Start of Block
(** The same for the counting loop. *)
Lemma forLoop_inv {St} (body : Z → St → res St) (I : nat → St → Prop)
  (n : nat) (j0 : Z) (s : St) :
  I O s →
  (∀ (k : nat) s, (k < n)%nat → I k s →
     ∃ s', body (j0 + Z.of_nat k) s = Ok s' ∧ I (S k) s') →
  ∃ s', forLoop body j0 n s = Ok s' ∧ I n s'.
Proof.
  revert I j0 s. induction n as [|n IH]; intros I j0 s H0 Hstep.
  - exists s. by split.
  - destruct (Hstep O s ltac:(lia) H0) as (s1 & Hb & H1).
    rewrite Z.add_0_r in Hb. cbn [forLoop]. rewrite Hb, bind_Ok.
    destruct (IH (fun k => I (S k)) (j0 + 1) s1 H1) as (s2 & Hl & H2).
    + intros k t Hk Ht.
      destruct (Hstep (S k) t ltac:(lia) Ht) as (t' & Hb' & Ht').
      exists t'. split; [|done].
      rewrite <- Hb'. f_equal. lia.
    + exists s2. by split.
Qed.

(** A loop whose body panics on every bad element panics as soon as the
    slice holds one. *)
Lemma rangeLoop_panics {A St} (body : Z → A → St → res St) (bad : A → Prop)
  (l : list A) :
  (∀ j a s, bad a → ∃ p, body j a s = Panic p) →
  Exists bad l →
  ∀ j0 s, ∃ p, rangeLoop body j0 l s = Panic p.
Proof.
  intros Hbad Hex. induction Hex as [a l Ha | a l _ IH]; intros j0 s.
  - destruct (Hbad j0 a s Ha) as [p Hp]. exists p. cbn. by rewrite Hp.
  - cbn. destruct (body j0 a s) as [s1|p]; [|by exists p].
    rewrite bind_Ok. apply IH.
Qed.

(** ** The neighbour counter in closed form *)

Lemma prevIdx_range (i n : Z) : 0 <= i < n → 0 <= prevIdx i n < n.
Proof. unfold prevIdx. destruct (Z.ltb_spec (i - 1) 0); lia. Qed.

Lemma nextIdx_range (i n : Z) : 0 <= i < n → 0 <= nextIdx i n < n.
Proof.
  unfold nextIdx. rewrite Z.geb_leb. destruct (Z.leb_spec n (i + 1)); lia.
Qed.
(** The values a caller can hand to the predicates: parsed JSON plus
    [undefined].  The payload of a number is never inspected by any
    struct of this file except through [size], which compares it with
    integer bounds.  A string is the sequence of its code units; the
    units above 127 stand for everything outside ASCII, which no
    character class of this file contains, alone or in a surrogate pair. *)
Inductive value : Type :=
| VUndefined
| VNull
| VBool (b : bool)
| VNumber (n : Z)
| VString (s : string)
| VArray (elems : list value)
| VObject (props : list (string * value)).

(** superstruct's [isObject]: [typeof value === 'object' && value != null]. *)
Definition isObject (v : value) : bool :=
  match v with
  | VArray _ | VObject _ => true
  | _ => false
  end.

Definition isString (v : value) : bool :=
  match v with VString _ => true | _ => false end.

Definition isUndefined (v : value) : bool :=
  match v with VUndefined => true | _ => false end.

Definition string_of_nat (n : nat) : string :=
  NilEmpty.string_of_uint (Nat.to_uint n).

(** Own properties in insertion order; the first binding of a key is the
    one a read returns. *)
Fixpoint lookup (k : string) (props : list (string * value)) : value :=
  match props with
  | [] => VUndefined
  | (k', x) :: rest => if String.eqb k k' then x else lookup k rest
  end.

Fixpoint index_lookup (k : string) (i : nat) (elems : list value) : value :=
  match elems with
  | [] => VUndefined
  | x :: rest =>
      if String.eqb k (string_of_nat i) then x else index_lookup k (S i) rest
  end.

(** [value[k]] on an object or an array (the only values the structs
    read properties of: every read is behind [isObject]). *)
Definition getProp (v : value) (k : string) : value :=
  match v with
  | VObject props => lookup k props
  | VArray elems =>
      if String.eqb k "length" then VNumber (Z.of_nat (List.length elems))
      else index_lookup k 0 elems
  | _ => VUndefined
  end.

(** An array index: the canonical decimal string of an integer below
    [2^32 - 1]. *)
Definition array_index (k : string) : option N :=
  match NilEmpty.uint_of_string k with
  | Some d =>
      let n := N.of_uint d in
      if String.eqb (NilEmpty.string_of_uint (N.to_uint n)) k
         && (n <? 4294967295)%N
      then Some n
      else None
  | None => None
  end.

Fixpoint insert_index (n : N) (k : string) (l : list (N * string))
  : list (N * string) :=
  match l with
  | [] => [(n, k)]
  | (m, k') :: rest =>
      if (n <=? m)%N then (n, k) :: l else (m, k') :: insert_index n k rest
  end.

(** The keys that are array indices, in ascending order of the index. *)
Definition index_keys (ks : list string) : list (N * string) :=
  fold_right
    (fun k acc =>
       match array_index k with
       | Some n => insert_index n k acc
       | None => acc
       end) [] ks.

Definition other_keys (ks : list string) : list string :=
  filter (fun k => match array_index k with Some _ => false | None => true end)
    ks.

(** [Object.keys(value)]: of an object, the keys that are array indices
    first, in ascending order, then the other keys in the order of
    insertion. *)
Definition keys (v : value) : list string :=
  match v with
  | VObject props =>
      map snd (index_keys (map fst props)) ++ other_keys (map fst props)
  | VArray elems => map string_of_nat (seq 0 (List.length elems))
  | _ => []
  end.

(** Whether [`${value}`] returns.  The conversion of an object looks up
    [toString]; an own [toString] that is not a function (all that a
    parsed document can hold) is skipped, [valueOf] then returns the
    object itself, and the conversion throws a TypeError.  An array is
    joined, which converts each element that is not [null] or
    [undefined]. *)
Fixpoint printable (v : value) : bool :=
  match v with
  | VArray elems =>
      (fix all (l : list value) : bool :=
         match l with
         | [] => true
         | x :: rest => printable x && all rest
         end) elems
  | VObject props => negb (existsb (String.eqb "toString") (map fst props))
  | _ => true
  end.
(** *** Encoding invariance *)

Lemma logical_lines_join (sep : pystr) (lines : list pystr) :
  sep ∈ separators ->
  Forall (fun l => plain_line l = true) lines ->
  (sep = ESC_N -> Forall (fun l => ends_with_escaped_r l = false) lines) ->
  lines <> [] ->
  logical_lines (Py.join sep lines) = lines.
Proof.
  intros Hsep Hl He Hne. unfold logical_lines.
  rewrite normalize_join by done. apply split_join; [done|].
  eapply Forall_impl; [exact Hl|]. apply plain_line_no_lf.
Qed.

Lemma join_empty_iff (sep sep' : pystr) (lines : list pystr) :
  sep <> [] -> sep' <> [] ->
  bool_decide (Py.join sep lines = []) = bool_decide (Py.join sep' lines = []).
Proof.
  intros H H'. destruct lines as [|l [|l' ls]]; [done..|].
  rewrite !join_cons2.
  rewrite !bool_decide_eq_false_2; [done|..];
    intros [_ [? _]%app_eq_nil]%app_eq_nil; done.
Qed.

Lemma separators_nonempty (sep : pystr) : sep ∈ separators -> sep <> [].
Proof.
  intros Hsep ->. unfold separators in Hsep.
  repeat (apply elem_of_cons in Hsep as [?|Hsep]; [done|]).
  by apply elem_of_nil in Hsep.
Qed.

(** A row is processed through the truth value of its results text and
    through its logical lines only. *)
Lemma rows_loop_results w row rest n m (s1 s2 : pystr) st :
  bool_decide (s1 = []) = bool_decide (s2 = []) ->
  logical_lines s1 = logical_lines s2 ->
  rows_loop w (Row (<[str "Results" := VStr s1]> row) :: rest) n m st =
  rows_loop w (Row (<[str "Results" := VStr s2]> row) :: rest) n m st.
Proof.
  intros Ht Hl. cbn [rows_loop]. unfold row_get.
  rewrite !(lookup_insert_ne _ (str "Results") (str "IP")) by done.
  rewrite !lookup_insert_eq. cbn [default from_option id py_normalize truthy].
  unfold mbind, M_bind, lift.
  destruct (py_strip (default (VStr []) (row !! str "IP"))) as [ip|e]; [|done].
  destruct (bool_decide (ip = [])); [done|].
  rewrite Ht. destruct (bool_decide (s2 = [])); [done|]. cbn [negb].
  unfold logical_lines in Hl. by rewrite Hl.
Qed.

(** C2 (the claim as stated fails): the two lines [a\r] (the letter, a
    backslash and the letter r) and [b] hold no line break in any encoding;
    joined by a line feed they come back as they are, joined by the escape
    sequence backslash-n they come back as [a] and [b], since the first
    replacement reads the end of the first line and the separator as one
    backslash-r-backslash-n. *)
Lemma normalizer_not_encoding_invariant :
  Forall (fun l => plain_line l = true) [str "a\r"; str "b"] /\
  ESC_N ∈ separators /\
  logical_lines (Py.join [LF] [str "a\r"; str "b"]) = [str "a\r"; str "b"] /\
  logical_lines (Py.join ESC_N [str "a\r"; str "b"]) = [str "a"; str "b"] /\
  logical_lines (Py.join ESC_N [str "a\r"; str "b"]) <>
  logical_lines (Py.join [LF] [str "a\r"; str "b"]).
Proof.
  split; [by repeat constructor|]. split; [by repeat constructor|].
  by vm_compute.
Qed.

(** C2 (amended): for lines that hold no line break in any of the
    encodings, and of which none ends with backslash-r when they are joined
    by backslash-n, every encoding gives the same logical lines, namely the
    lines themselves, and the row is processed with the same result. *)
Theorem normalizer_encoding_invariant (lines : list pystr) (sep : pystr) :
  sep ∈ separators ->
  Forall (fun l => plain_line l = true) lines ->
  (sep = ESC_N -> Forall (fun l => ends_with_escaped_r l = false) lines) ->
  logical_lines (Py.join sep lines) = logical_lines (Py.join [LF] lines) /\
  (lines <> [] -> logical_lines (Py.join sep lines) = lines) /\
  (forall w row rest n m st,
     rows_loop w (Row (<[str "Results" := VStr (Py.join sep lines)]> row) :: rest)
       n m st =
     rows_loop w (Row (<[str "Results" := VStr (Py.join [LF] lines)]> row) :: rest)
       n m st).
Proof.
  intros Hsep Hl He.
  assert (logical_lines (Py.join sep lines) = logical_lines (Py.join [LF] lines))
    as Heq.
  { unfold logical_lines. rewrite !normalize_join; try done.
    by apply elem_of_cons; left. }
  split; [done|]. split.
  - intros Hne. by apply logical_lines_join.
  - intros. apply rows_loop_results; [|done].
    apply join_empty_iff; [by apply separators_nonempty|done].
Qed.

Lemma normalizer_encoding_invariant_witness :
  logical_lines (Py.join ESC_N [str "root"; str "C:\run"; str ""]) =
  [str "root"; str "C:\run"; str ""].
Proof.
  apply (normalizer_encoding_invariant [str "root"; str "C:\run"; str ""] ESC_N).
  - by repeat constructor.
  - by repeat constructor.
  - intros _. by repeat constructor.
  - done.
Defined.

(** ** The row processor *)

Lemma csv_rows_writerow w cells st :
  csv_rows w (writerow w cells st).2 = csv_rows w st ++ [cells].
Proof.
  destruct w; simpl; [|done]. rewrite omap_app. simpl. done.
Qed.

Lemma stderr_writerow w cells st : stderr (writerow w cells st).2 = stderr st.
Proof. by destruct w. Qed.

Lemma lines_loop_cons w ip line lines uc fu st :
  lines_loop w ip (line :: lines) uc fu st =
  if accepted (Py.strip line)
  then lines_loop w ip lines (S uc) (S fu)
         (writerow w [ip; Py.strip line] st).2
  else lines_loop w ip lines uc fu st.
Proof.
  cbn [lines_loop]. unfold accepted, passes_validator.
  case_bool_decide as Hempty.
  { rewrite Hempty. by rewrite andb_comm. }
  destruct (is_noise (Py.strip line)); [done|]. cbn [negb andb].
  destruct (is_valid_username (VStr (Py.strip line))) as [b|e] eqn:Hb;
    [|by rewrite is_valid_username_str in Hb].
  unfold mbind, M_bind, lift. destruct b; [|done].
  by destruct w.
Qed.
End of Block
▸ Exercise aim: Only the lines from the first line of the records through the one containing "intros k t Hk Ht." should be reproduced, exactly, with both of them included.

▸ Result:
(** The same for the counting loop. *)
Lemma forLoop_inv {St} (body : Z → St → res St) (I : nat → St → Prop)
  (n : nat) (j0 : Z) (s : St) :
  I O s →
  (∀ (k : nat) s, (k < n)%nat → I k s →
     ∃ s', body (j0 + Z.of_nat k) s = Ok s' ∧ I (S k) s') →
  ∃ s', forLoop body j0 n s = Ok s' ∧ I n s'.
Proof.
  revert I j0 s. induction n as [|n IH]; intros I j0 s H0 Hstep.
  - exists s. by split.
  - destruct (Hstep O s ltac:(lia) H0) as (s1 & Hb & H1).
    rewrite Z.add_0_r in Hb. cbn [forLoop]. rewrite Hb, bind_Ok.
    destruct (IH (fun k => I (S k)) (j0 + 1) s1 H1) as (s2 & Hl & H2).
    + intros k t Hk Ht.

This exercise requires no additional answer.